WHAT IS REQUIRED: Please repeat the lines below exactly. Begin with the line containing "Record SimpleStringPool : Type" and go on through the line containing "(** The buffer ends with the terminator. *)".

┌──

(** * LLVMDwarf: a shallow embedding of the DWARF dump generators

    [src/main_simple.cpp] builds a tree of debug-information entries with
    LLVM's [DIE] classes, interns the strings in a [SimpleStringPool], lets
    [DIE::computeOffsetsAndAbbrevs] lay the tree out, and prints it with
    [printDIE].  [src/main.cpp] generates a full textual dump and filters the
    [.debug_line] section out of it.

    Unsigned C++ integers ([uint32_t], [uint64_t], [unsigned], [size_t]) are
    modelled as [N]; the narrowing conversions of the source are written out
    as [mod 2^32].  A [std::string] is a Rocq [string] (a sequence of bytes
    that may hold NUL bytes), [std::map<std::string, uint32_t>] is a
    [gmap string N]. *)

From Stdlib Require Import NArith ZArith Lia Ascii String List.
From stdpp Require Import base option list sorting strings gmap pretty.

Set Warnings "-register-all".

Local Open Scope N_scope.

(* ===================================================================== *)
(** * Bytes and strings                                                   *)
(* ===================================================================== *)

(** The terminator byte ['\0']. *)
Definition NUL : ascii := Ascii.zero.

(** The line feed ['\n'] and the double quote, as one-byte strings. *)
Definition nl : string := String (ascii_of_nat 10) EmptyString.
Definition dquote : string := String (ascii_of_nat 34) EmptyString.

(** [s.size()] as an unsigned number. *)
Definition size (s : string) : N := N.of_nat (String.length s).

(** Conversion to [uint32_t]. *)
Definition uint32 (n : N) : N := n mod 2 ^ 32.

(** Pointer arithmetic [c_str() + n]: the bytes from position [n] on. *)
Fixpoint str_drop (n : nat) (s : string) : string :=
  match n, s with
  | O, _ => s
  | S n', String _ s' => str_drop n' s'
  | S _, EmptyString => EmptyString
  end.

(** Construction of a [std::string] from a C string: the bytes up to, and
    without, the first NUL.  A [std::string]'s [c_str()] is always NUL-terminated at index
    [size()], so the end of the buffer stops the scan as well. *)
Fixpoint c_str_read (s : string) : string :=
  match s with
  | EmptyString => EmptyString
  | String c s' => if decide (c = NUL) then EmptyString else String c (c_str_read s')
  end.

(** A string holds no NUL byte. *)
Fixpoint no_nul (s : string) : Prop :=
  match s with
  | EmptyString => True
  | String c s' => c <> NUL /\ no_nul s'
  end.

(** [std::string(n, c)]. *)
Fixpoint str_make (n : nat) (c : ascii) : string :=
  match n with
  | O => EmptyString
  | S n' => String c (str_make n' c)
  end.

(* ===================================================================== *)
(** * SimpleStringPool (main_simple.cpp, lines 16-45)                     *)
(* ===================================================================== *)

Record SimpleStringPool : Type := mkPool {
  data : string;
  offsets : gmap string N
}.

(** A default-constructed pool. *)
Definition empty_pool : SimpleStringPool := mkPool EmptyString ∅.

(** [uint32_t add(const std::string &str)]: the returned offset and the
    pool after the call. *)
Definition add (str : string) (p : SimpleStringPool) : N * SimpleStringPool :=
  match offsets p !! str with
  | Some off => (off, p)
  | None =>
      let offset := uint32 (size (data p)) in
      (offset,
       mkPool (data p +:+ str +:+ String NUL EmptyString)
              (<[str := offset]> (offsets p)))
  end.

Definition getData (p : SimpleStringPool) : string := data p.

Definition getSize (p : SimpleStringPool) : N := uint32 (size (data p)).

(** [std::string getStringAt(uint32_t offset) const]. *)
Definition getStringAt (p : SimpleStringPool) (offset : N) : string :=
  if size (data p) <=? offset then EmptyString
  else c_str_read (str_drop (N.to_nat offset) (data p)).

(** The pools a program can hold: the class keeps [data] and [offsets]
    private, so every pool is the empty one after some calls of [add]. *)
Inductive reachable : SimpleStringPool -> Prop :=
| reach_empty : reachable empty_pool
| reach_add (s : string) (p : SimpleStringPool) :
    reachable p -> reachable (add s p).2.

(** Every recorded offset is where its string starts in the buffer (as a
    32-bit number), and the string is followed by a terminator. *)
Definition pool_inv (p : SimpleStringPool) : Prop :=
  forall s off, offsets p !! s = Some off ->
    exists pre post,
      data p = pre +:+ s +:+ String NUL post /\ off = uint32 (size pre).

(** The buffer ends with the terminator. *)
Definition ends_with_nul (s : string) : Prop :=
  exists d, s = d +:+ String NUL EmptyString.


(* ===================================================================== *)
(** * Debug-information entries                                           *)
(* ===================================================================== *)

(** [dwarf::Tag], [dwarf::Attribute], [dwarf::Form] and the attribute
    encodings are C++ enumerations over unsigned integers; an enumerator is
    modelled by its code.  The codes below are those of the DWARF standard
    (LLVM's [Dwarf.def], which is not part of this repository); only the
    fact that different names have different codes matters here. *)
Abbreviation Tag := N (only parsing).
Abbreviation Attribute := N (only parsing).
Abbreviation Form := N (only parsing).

└──

ANSWER FOR THE TASK:
Record SimpleStringPool : Type := mkPool {
  data : string;
  offsets : gmap string N
}.

(** A default-constructed pool. *)
Definition empty_pool : SimpleStringPool := mkPool EmptyString ∅.

(** [uint32_t add(const std::string &str)]: the returned offset and the
    pool after the call. *)
Definition add (str : string) (p : SimpleStringPool) : N * SimpleStringPool :=
  match offsets p !! str with
  | Some off => (off, p)
  | None =>
      let offset := uint32 (size (data p)) in
      (offset,
       mkPool (data p +:+ str +:+ String NUL EmptyString)
              (<[str := offset]> (offsets p)))
  end.

Definition getData (p : SimpleStringPool) : string := data p.

Definition getSize (p : SimpleStringPool) : N := uint32 (size (data p)).

(** [std::string getStringAt(uint32_t offset) const]. *)
Definition getStringAt (p : SimpleStringPool) (offset : N) : string :=
  if size (data p) <=? offset then EmptyString
  else c_str_read (str_drop (N.to_nat offset) (data p)).

(** The pools a program can hold: the class keeps [data] and [offsets]
    private, so every pool is the empty one after some calls of [add]. *)
Inductive reachable : SimpleStringPool -> Prop :=
| reach_empty : reachable empty_pool
| reach_add (s : string) (p : SimpleStringPool) :
    reachable p -> reachable (add s p).2.

(** Every recorded offset is where its string starts in the buffer (as a
    32-bit number), and the string is followed by a terminator. *)
Definition pool_inv (p : SimpleStringPool) : Prop :=
  forall s off, offsets p !! s = Some off ->
    exists pre post,
      data p = pre +:+ s +:+ String NUL post /\ off = uint32 (size pre).

(** The buffer ends with the terminator. *)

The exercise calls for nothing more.